Natural language processing (NLP) features [57]
NLP Features | |
---|---|
Feature | Explanation |
Raw Word Count | The number of words obtained after parsing the URL by special characters |
Brand Check for Domain | Is domain of the analyzed URL in the brand name list |
Average Word Length | The average length of the words in the raw word list |
Longest Word Length | The length of the longest word in the raw word list |
Shortest Word Length | The length of the shortest word in the raw word list |
Standard Deviation | Standard deviation of word lengths in the raw word list |
Adjacent Word Count | Number of adjacent words processed in the WDM module |
Average Adjacent Word Length | The average length of the detected adjacent words |
Separated Word Count | The number of words obtained as a result of decomposing adjacent words |
Keyword Count | The number of keywords in the URL |
Brand Name Count | The number of the brand name in the URL |
Similar Keyword Count | The number of words in the URL that is similar to a keyword |
Similar Brand Name Count | The number of words in the URL that is similar to a brand name |
Random Word Count | The number of words in the URL, which is created with random characters |
Target Brand Name Count | The number of target brand name in the URL |
Target Keyword Count | The number of target keyword in the URL |
Other Words Count | The number of words that are not in the brand name and keyword lists but are in the English dictionary (e.g., computer, pencil, notebook etc …) |
Digit Count (3) | The number of digits in the URL. Calculation of numbers is calculated separately for domain, subdomain and file path |
Subdomain Count | The Number of subdomains in URL |
Random Domain | Is the registered domain created with random characters |
Length (3) | Length is calculated separately for the domain, subdomain and path |
Known TLD | [“com”, “org”, “net”, “de”, “edu”, “gov”, etc.] are the most widely used TLDs worldwide.
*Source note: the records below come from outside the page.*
(* ===== verification/System.v ===== *)
(** * One server: the Raft node and its database

    The run loop puts committed entries on [applyc]; [applyLoop] takes them off
    and queues jobs; the scheduler applies them.  Here the two state machines of
    [RaftNode.v] and [Db.v] run side by side, over any [Storage] that keeps its
    laws, and the theorems relate the tree to the Raft log. *)
From S2P Require Import Prelude Proto Wal RaftLog Raft Election Replication RaftNode.
From S2P Require Import Keys Slice Codec Node Leaf Storage BTree TreeFrame Tree TreeMap TreeLimits Generator Wait Scheduler Replay Db DbSpec Restart.

Local Open Scope Z_scope.

Record server (W : Type) := mkServer {
  sv_node : RaftNode.Node W;
  sv_world : world;
}.
Arguments mkServer {W} _ _.
Arguments sv_node {W} _.
Arguments sv_world {W} _.

Section system.
Context `{GrowPolicy} {W : Type} {HS : Storage W} {HSpec : StorageSpec W} (fuel : nat).

(** The events of the database that do not involve the node. *)
Definition internal (ev : db_event) : Prop :=
  match ev with DbPut _ _ | DbRecv _ => False | _ => True end.

(** The steps of the node that the database takes no part in, with a log that
    stays in order ([RaftNode.v]). *)
Definition node_alone (n n' : RaftNode.Node W) : Prop :=
  ((exists m, stepSM m n = Some n') \/ n' = node_Tick n \/ (exists c, run_turn c n = Ok (Some n'))) /\
  wf_log (r_raftLog (n_raft n')).

Inductive server_step (s : server W) : server W -> Prop :=
  | sv_node_step n' : node_alone (sv_node s) n' -> server_step s (mkServer n' (sv_world s))
  | sv_db_step ev w' :
      internal ev -> event_ok ev (sv_world s) -> world_step fuel ev (sv_world s) = Ok (Some w') ->
      server_step s (mkServer (sv_node s) w')
  | sv_put key val c m db' n' :
      Put_propose key val (w_db (sv_world s)) = (c, m, db') ->
      stepSM m (sv_node s) = Some n' \/ n' = sv_node s ->
      server_step s (mkServer n' (mkWorld db' (w_hist (sv_world s) ++ [Called c])))
  | sv_apply ap n' w' :
      receive_apply (sv_node s) = Some (ap, n') ->
      world_step fuel (DbRecv ap) (sv_world s) = Ok (Some w') -> server_step s (mkServer n' w').

(** ** What is on its way from the log to the tree *)

Definition ta_entries (j : Job ToApply) : list Log := from_option ta_Entries [] (job_do j).

Definition in_flight (db : DB) : list Log :=
  (match job db with Applying _ rest _ => rest | _ => [] end) ++
  concat (ta_entries <$> s_queue (scheduler db)).

Definition queued (n : RaftNode.Node W) : list Log := concat (ta_Entries <$> n_applyc n).

(** The entries of a hand-over end with the one at its commit index. *)
Definition good_ta (ta : ToApply) : Prop :=
  exists e, last (ta_Entries ta) = Some e /\ log_Id e = ta_CommitIndex ta.

Context (base : list Log).

Lemma last_between l a e cs :
  wf_log l -> 0 <= a -> entries_between l a (rl_commitIndex l) = e :: cs ->
  exists x, last (e :: cs) = Some x /\ log_Id x = rl_commitIndex l.
Proof.
  intros [W1 W2 W3 W4] Ha E. pose proof (lastIndex_sequential _ W1) as El. unfold zlen in El.
  unfold entries_between in E. rewrite <- E.
  assert (rl_commitIndex l - a > 0) as Hpos.
  { destruct (Z.to_nat (rl_commitIndex l - a)) eqn:En; [done|lia]. }
  destruct (lookup_lt_is_Some_2 (rl_entries l) (Z.to_nat (rl_commitIndex l - 1)) ltac:(lia)) as [x Hx].
  exists x. split; [|apply W1 in Hx; lia].
  rewrite last_lookup, length_take, length_drop, Nat.min_l by lia.
  rewrite lookup_take_lt, lookup_drop by lia. rewrite <- Hx. f_equal. lia.
Qed.
(* ===== verification/Api.v ===== *)
(** * The HTTP interface ([api/server.go])

    A handler checks its request, calls the database, and answers.  The JSON
    decoder is an argument and the theorems hold for any; a JSON answer is kept
    as its [Response] value, an answer of [http.Error] as its text.  The
    database's operations are arguments of the handlers; a handler gives [None]
    while the operation waits.  A panic of the database ends the request
    ([net/http] recovers it); it is passed on here. *)
From stdpp Require Import pretty.
From S2P Require Import Prelude Proto Wal RaftLog Raft Election Replication RaftNode Cluster Config.
From S2P Require Import Keys Slice Codec Node Leaf Storage BTree TreeFrame Tree TreeMap TreeLimits Generator Wait Scheduler Replay Db DbSpec Restart System.

Local Open Scope Z_scope.

(** [err.Error()]. *)
Fixpoint error_text (e : goerr) : string :=
  match e with
  | ErrEOF => "EOF"
  | ErrUnexpectedEOF => "unexpected EOF"
  | ErrMsg s => s
  | ErrWrap s e => s +:+ ": " +:+ error_text e
  end.

Record PutRequest := mkPutRequest {
  put_Key : bytes;
  put_Value : bytes;
}.

Record GetRequest := mkGetRequest { get_Key : bytes }.

Record Response := mkResponse {
  Success : bool;
  Message : bytes;
  Value : bytes;
  Error : bytes;
}.

Inductive answer_body :=
  | PlainText (s : string)
  | Json (r : Response).
Section zap.
Context {F core encoder writer : Type}.
Context (LowercaseLevelEncoder ISO8601TimeEncoder SecondsDurationEncoder ShortCallerEncoder : F).
Context (OmitKey DefaultLineEnding : string).
Context (NewConsoleEncoder NewJSONEncoder : EncoderConfig F -> encoder).
Context (NewCore : encoder -> writer -> Z -> core) (NewTee : core -> core -> core).
Context (Stdout : writer) (OpenFile : string -> goerr + writer).

Definition encoderConfig : EncoderConfig F :=
  mkEncoderConfig "timestamp" "level" "logger" "caller" OmitKey "message" "stacktrace" DefaultLineEnding
    LowercaseLevelEncoder ISO8601TimeEncoder SecondsDurationEncoder ShortCallerEncoder.

Definition wrap_core (config : DebugConfig) (c : core) : Core (core := core) :=
  if Enabled config then FilterCore (NewDebugFilterCore c config) else LibCore c.

(** The new [debugConfig], and the new [Logger] or the error of opening the file.
    The [zap.Config] it also makes is never used. *)
Definition InitLogger (Getenv : string -> string) (homebrew : bool) (frames : list frame)
    (port : Z) (test : bool) : DebugConfig * (goerr + zapLogger core) :=
  let config := detectDebugMode Getenv in
  let logLevel := if Enabled config then DebugLevel else InfoLevel in
  let logDir := if homebrew then "/opt/homebrew/var/log" else "/var/log/harmonydb" in
  let logDir := if test then "." else logDir in
  let logPath := log_path logDir (detectTestContext frames) port in
  (config, match OpenFile logPath with
           | inl e => inl e
           | inr logFile =>
               let teeCore := NewTee (NewCore (NewConsoleEncoder encoderConfig) Stdout logLevel)
                                (NewCore (NewJSONEncoder encoderConfig) logFile logLevel) in
               inr (mkLogger (wrap_core config teeCore) true ErrorLevel [])
           end).

(** Like [InitLogger], for a node of a test: to a file only, and the package's
    debug configuration is left alone. *)
Definition CreateNodeSpecificLogger (Getenv : string -> string) (nodeID : Z) (testName : string)
    : goerr + zapLogger core :=
  let config := detectDebugMode Getenv in
  let logLevel := if Enabled config then DebugLevel else InfoLevel in
  let logPath := "./" +:+ testName +:+ "_node_" +:+ pretty nodeID +:+ ".log" in
  match OpenFile logPath with
  | inl e => inl e
  | inr logFile =>
      let fileCore := NewCore (NewConsoleEncoder encoderConfig) logFile logLevel in
      inr (mkLogger (wrap_core config fileCore) true ErrorLevel [zap_Int64 "node_id" nodeID])
  end.

(** With debugging on, what either makes logs the entries of every component: the
    core of the logger hands an entry to the cores of the library. *)
Lemma wrap_core_unfiltered {entry sink : Type} (Level : entry -> Z)
    (Check : core -> entry -> list (Core (core := core)) -> list (Core (core := core)))
    (Write : core -> entry -> list Field -> sink -> sink * option goerr) config c e ce :
  Enabled config = true -> core_Check Level Check (wrap_core config c) e ce = Check c e ce.
Proof.
  intros He. unfold wrap_core. rewrite He. unfold core_Check, filter_Check, NewDebugFilterCore.
  cbn [fc_debugConfig fc_Core].
  by rewrite isDebugEntryEnabled_Enabled, He, andb_false_r.
Qed.
End zap.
Is the registered TLD known one |
www, com (2) | The expression of “www” and “com” in domain or subdomain is a common occurrence for malicious URLs |
Puny Code | Puny Code is a standard that allows the browser to decode certain special characters in the address field. Attackers may use Puny Code to avoid detecting malicious URLs |
Special Character (8) | Within the URL, the components are separated from each other by dots. However, an attacker could create a malicious URL using some special characters {‘-‘, ‘.’, ‘/’, ‘@’, ‘?’, ‘&’, ‘=’, ‘_’} |
Consecutive Character Repeat | Attackers can make small changes in brand names or keywords to deceive users. These slight changes can be in the form of using the same character more than once |
Alexa Check (2) | Alexa is the name of a service that places frequently used websites in a certain order according to their popularity. Is the domain in Alexa Top one million list |